## AVAILABLE RECORDS:
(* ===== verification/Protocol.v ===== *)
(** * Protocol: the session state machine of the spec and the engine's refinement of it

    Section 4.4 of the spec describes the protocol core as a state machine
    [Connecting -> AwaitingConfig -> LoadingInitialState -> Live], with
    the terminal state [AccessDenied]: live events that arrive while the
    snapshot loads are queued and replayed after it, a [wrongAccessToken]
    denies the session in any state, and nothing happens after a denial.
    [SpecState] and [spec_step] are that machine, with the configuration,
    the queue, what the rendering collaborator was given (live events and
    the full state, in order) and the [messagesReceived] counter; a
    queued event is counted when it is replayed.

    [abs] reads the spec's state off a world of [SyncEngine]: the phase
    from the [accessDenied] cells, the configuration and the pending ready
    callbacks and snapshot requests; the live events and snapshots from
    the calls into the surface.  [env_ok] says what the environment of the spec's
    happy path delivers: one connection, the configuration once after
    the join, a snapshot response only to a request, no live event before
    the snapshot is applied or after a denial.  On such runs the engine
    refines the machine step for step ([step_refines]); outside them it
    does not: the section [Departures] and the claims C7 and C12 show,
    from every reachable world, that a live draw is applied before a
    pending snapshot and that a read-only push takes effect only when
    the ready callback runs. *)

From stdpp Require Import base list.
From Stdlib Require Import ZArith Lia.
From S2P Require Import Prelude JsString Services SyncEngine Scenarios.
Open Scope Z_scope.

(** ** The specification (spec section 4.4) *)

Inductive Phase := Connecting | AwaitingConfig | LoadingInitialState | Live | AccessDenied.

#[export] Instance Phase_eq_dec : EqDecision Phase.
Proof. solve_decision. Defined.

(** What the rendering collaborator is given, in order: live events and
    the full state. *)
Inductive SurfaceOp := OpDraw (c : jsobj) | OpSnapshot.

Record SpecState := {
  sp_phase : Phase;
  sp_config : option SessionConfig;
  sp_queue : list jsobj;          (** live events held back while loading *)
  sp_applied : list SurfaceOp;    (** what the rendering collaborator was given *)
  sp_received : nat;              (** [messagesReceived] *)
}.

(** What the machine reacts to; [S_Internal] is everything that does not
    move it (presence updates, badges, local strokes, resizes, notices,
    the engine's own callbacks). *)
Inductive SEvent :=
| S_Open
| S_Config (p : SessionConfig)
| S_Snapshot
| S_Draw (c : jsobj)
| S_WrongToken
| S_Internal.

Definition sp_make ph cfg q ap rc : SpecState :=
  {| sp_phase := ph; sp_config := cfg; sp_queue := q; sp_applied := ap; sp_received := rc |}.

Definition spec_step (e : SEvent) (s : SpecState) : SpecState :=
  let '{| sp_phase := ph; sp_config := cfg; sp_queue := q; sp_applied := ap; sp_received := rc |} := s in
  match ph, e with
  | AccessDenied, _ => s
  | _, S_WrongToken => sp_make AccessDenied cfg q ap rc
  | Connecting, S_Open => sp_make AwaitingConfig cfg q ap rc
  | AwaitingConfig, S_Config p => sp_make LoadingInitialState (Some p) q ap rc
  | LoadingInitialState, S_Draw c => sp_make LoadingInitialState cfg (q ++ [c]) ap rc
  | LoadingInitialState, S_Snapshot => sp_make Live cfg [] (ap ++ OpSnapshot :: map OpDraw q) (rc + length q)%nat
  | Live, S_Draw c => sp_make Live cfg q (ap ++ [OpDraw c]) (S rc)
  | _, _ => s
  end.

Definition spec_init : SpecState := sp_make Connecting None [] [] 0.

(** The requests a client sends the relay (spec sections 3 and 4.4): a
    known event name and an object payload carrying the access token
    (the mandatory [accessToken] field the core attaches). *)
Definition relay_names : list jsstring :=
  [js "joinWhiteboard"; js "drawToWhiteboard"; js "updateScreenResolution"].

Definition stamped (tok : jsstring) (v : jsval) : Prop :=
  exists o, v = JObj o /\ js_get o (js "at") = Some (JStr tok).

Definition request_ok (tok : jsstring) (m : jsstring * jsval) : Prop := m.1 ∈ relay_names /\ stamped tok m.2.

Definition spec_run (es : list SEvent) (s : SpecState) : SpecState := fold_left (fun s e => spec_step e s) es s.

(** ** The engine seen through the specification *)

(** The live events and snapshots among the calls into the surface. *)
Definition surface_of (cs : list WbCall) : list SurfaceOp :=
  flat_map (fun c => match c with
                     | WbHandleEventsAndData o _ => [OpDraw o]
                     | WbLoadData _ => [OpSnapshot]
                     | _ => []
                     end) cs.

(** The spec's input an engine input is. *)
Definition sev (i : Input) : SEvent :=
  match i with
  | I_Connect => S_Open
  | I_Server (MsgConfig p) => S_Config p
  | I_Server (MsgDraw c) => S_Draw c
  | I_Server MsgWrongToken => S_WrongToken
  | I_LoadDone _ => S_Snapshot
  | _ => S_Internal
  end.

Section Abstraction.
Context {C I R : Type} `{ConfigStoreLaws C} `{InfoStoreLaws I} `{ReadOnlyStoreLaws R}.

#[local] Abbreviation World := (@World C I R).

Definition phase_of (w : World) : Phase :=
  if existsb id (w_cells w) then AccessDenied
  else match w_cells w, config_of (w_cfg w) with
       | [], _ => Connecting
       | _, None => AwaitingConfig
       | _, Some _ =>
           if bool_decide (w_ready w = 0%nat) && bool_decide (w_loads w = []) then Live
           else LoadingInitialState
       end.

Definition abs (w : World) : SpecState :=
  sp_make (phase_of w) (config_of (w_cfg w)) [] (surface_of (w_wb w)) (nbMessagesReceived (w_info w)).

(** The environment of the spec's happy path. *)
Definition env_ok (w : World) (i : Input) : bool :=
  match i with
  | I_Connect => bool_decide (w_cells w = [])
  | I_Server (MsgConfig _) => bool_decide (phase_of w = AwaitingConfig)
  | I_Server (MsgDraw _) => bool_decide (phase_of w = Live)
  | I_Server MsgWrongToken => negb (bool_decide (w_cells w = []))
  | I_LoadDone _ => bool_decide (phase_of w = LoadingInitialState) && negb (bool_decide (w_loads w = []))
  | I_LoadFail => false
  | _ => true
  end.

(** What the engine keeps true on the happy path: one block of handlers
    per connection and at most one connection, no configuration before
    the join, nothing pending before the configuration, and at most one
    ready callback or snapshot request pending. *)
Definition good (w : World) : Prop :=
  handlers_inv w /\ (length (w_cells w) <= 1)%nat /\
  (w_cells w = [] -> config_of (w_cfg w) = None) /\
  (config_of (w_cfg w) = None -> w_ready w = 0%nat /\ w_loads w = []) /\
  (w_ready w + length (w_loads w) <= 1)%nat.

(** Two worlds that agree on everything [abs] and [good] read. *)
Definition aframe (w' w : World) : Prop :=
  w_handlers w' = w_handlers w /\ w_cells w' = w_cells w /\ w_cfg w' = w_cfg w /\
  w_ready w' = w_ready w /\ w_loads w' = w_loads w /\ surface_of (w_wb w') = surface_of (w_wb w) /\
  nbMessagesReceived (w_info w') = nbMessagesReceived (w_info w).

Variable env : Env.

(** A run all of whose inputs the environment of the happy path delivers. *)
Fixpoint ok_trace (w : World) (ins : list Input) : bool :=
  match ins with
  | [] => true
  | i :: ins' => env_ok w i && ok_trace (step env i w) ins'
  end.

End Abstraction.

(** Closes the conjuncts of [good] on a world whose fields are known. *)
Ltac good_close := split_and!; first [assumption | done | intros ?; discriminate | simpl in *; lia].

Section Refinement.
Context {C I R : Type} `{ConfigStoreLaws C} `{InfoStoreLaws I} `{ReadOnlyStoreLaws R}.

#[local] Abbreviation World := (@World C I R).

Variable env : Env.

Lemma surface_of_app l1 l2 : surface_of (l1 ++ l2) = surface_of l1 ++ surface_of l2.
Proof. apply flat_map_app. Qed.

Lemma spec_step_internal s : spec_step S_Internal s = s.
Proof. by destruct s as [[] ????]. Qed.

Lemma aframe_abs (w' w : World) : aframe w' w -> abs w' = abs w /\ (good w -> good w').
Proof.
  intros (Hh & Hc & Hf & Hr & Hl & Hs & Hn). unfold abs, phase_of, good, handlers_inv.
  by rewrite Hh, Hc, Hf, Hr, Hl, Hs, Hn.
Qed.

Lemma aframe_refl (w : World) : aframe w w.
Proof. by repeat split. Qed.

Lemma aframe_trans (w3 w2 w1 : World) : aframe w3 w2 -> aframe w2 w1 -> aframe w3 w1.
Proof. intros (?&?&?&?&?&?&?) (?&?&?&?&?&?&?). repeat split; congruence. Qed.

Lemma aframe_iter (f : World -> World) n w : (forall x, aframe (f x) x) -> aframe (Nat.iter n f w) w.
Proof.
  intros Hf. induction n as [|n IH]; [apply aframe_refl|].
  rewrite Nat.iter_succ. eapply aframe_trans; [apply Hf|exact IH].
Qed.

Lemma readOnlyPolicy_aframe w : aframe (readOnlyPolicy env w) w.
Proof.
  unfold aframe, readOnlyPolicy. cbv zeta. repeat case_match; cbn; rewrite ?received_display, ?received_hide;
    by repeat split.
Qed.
==
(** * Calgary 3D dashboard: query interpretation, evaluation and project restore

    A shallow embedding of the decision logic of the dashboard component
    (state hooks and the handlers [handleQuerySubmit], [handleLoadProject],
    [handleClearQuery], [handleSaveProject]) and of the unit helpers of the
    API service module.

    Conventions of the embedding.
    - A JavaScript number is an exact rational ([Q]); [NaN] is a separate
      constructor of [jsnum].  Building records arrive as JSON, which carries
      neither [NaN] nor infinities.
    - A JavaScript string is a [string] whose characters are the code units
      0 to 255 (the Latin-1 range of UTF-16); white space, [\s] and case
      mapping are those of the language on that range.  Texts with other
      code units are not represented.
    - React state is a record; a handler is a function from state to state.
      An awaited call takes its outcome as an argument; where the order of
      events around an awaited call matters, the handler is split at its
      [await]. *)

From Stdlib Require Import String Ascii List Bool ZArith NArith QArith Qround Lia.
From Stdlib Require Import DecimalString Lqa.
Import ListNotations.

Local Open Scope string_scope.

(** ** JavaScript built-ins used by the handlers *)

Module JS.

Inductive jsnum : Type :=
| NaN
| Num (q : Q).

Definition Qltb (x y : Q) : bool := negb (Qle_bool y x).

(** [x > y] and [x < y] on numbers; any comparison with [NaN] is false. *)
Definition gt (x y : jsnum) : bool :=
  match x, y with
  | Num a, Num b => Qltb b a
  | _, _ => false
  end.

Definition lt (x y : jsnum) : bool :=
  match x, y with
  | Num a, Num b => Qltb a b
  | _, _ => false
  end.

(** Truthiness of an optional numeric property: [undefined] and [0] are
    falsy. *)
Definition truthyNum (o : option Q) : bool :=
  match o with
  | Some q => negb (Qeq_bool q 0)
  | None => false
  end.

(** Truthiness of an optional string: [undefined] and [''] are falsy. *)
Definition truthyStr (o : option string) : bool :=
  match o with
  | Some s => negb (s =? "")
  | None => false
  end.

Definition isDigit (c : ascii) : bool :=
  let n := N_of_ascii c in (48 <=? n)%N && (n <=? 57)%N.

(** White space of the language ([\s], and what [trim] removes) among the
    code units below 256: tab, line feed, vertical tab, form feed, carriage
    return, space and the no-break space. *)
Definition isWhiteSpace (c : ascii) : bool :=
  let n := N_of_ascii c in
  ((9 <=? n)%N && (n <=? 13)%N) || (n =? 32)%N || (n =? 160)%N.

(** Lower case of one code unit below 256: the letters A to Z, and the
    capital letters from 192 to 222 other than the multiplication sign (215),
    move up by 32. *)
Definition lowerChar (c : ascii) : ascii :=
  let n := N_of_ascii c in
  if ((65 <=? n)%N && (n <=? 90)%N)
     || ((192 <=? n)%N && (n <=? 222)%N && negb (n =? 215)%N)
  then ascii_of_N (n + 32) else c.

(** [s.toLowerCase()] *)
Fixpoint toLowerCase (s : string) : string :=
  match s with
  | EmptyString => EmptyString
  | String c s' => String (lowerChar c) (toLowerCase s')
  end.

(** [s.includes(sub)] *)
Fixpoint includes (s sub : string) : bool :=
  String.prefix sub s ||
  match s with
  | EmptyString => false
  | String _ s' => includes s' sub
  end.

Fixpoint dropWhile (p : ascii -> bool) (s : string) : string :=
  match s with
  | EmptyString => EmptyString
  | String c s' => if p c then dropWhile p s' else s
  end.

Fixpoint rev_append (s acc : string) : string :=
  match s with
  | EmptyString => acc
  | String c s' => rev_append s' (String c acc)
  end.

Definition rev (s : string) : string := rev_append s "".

## PROBLEM DETAILS:
Scan the records above for the lines holding "(Some p) q ap rc" and "[OpDraw c]) (S rc)". Transcribe those two and every line between them word for word, and no others.

## EXERCISE SOLUTION:
  | AwaitingConfig, S_Config p => sp_make LoadingInitialState (Some p) q ap rc
  | LoadingInitialState, S_Draw c => sp_make LoadingInitialState cfg (q ++ [c]) ap rc
  | LoadingInitialState, S_Snapshot => sp_make Live cfg [] (ap ++ OpSnapshot :: map OpDraw q) (rc + length q)%nat
  | Live, S_Draw c => sp_make Live cfg q (ap ++ [OpDraw c]) (S rc)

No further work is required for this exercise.